See I think I am in a rare category on this one. I absolutely love noise makers. Provided they actually create a noise that is very loud and unexpected. If you just jump out with a shaker and don't shake it as violently It probably won't work. This year I have my new scare gloved with metal tips and will be using a pizza pan that works wonders. It gives a very loud and sudden noise that I am banking on to give good scares. I actually have something in the works to show off the use of scare gloves.

When it comes to people yelling or saying something most of the time the actor can't pull it off. Its very tough to get scares from people just yelling or saying something. I feel that you are limited to what you can do. 

I think you should either go with a loud sudden noise maker type setup or go with dead silence. I saw a scare actor at Universal Studios Horror Nights who had a chainsaw at his his disposal but instead he just stared a girl down and she almost lost her mind. Silence is creepy if the mask fits. Wearing a Michael Meyers mask and being dead silent makes sense because his character has that personality. Just my two cents.


----------



## Jack Reaper

IMO, loud noises used too much are a cheap scare and becomes....boring.

I love it when I go into a Haunt and some actor/ess actually gets creative and says some whitty things or even some disturbing things.

But loud sudden noises do have their place and does add to a perfect mix, just like the used of blood and gore. It has it's uses, but too much is....too much and boring.


----------



## draggonsmind

*Some tips for Scare actors while working*

*1. Enlist help from your friends.*

While the setting is important, the people you bring in to scare are essential. Without the actors in your haunted setting, all you have is some mood music, cobwebs, and maybe a few bodies lying around.
*2. Startling is the way to go.*

In our postmodern era, people are desensitized. They know who Freddy and Jason are; Saw and The Devil's Rejects show in theaters all over the world. Once again, setting and a spooky ambience are important, but maniacs jumping out at jittery crowds and loud noises are where the scares really are.
*3. Scare and get out of there.*

*If you hang around for too long, your victims might not find you as scary. Especially if they notice your spooky-bat pompom earrings or the boogie hanging out of your nose. It's a lot better to scare one victim and immediately go on the prowl for another.*

*4. Try to work in some time for touch-ups.*

If you're wearing makeup or have a tricky costume, check yourself out every once in a while. You don't want your shorts hanging out from the bottom of your mini or the blood streaks on your face wiping off.
*5. Use props to your advantage.*

Also, make sure you're not going to break them. Test them out before you start scaring, then shake your rattles or wield your (fake) meat cleaver.
*6. Use your voice to your advantage.*

Whether it's a chuckle or a shriek you want, make sure to warm up your voice. After a few hours, it's going to start to give whether you think you can handle the job all night or not. Sing some energetic songs before you get scaring or hum quietly under your breath (which is creepy by itself) in between victims. Then, go to town.
*7. Drink water.*

This is important. Drink as much water as you can as often as possible. A human body in a costume passed out along the path through the haunt zone is a very different scare than a vibrant creep.
*8. Eat food.*

Then, drink more water.
*9. Have fun.*

Don't take yourself too seriously. You're a freak, not a lawyer. Enjoy the high you get from making other people pee their pants.
*10. Make a fool out of yourself.*

You might feel stupid in the beginning, but people aren't coming to see cute little Julie who can play the piano and likes to play rugby in her spare time. They want to see vampires, serial killers, mad scientists and the like. Play it up; this is your chance to shine and be a monster for a while.

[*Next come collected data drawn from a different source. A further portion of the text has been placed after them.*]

(* ===== verification/CollaborationTasks.v ===== *)
(** * The collaboration runtime: tasks

    crates/solaris-agent/src/collaboration_runtime/tasks.rs: who may create,
    assign, hand over, settle, skip, requeue and cancel a task, and the
    compare-and-swap under which each change is written to the ledger before the
    registry shows it. *)
From S2P Require Import Prelude Json Types TaskRegistry RuntimeLedger WorkflowTypes Identity Registries LedgerInterface MessageBus CollaborationTypes CollaborationRuntime.

Definition as_u64 (v : Value) : option Z :=
  match v with VNumber (PosInt n) => Some n | _ => None end.

Definition get_u64 (k : string) (v : Value) : option Z :=
  match get k v with Some w => as_u64 w | None => None end.

Definition unknown_task (id : TaskId) : RuntimeError := RtOther ("unknown task: " +:+ id).

(** ** Registration *)

Definition scoped_team_task_id (team_id : TeamId) (task_id : string) : TaskId :=
  let prefix := "team:" +:+ team_id +:+ ":" in
  if starts_with task_id prefix then task_id else prefix +:+ task_id.

(** The state and the owner a registered Team task may have. *)
Definition check_team_task_state (team : TeamRecord) (task : TaskRecord) :
    result unit RuntimeError :=
  match tr_state task with
  | Created => Err (RtOther "Team task cannot be durably registered in Created state")
  | Queued =>
      ensure (bool_decide (tr_owner_agent_id task = None))
        (RtOther "Queued Team task must not have an owner")
  | Assigned | Running =>
      let? owner := ok_or (tr_owner_agent_id task)
                      (RtOther (task_state_debug (tr_state task) +:+ " Team task must have an owner")) in
      ensure (bool_decide (owner ∈ tm_members team))
        (RtOther "runtime Team task owner is not a Team member")
  | Completed | Failed | Cancelled | Skipped =>
      ensure (match tr_owner_agent_id task with
              | Some owner => bool_decide (owner ∈ tm_members team) | None => true end)
        (RtOther "runtime Team task historical owner is not a Team member")
  end.

(** The first half of the validation reads the owner, the second the Team. *)
Definition validate_task_owner (s : Runtime) (run : RunId) (task : TaskRecord) :
    result unit RuntimeError :=
  ensure (bool_decide (tr_run_id task = run)) (RtOther "runtime task belongs to a different run") ;;?
  ensure (negb (trim_is_empty (tr_task_id task))) (RtOther "runtime task id cannot be empty") ;;?
  match tr_owner_agent_id task with
  | Some owner =>
      let? agent := ok_or (agent_get (rt_agents s) owner)
                      (RtOther ("unknown task owner: " +:+ owner)) in
      ensure (same_line (ar_run_id agent) run)
        (RtOther "runtime task owner belongs to a different Run lineage")
  | None => Ok tt
  end.

Definition validate_task_team (s : Runtime) (run : RunId) (task : TaskRecord) :
    result unit RuntimeError :=
  match tr_team_id task with
  | Some team_id =>
      let? team := ok_or (team_get (rt_teams s) team_id)
                     (RtOther ("unknown task Team: " +:+ team_id)) in
      ensure (same_line (tm_run_id team) run)
        (RtOther "runtime task Team belongs to a different Run lineage") ;;?
      let? coordinator := ok_or (tm_coordinator team)
                            (RtOther "runtime Team task has no coordinator") in
      ensure (bool_decide (coordinator ∈ tm_members team))
        (RtOther "runtime Team task coordinator is not a Team member") ;;?
      check_team_task_state team task
  | None =>
      ensure (negb (is_assigned_or_running (tr_state task) &&
                    bool_decide (tr_owner_agent_id task = None)))
        (RtOther (task_state_debug (tr_state task) +:+ " task must have an owner"))
  end.

Definition validate_runtime_task (s : Runtime) (run : RunId) (task : TaskRecord) :
    result unit RuntimeError :=
  validate_task_owner s run task ;;? validate_task_team s run task.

www.scareactorsnetwork.com


----------



## Haunted Spider

Welcome to the Forum Draggonsmind. 

Unfortunately, I doubt the OP is still looking for acting help as the thread ended two halloweens ago. 

Introduce yourself in the welcome room and jump in on some more topics. I think you will find everyone on here made the mistake you did once or twice and posted on an old topic that had help needed years back. 

Again welcome, and say hello


----------



## debbie5

Aww..Spidey- you are so nice.


----------



## Headless

I must admit though - I did watch some of the videos and for someone like me starting out it gave me plenty to think about.....


----------



## Brett Baker

I wrote a power point class this year on haunt acting and safety, if you're interested and I can figure out how I will post it. Clowns can be clowns with a dark streak, they just work. I had a great IT like clown one year that had balloons he popped, he was great, I had a 5y/o clown get top scare, everyone thought she was a midget. Stilts for clowns are disturbing. Are they carnie clowns, rodeo clowns, birthday clowns, clowns can distort the rules of a haunt like Freddy Kruger does. I read somewhere the original clowns were used for fear and intimidation, that's why they are so distorted in there features. but alas the origins of clowns are a mystery, and I haven't been able to find that reference again. I like the idea that the evil clowns came first and the pg clowns perverted them into something softer. We were in a parade next to clowns one year and they were angry and vicious, saying we ruined clowning; we laughed at them.... and played with people&#8230;. ironic.





A slapstick (battacio in Italian), is a prop with two flat flexible wooden pieces mounted in parallel so that the two sticks slap together when the implement is struck, causing a slapping sound, exaggerating the effect of a comedic blow. That might be fun for a clown


----------



## Brett Baker

draggonsmind,
that post was spot on, I guess I posted on a dead thread too but it was the one that was interesting to me. and I picked up a few things.


----------



## BrotherMysterio

I don't know if it counts as a dead thread if there is still interest in it. I was actually about to post when I saw the date on the OP's original post.

Btw, how did the Haunt acting classes go? Did he ever say?


----------



## BrotherMysterio

Headless said:


> I must admit though - I did watch some of the videos and for someone like me starting out it gave me plenty to think about.....


Videos? Which videos? Did I miss them? (Going back to have a lookyloo.)


----------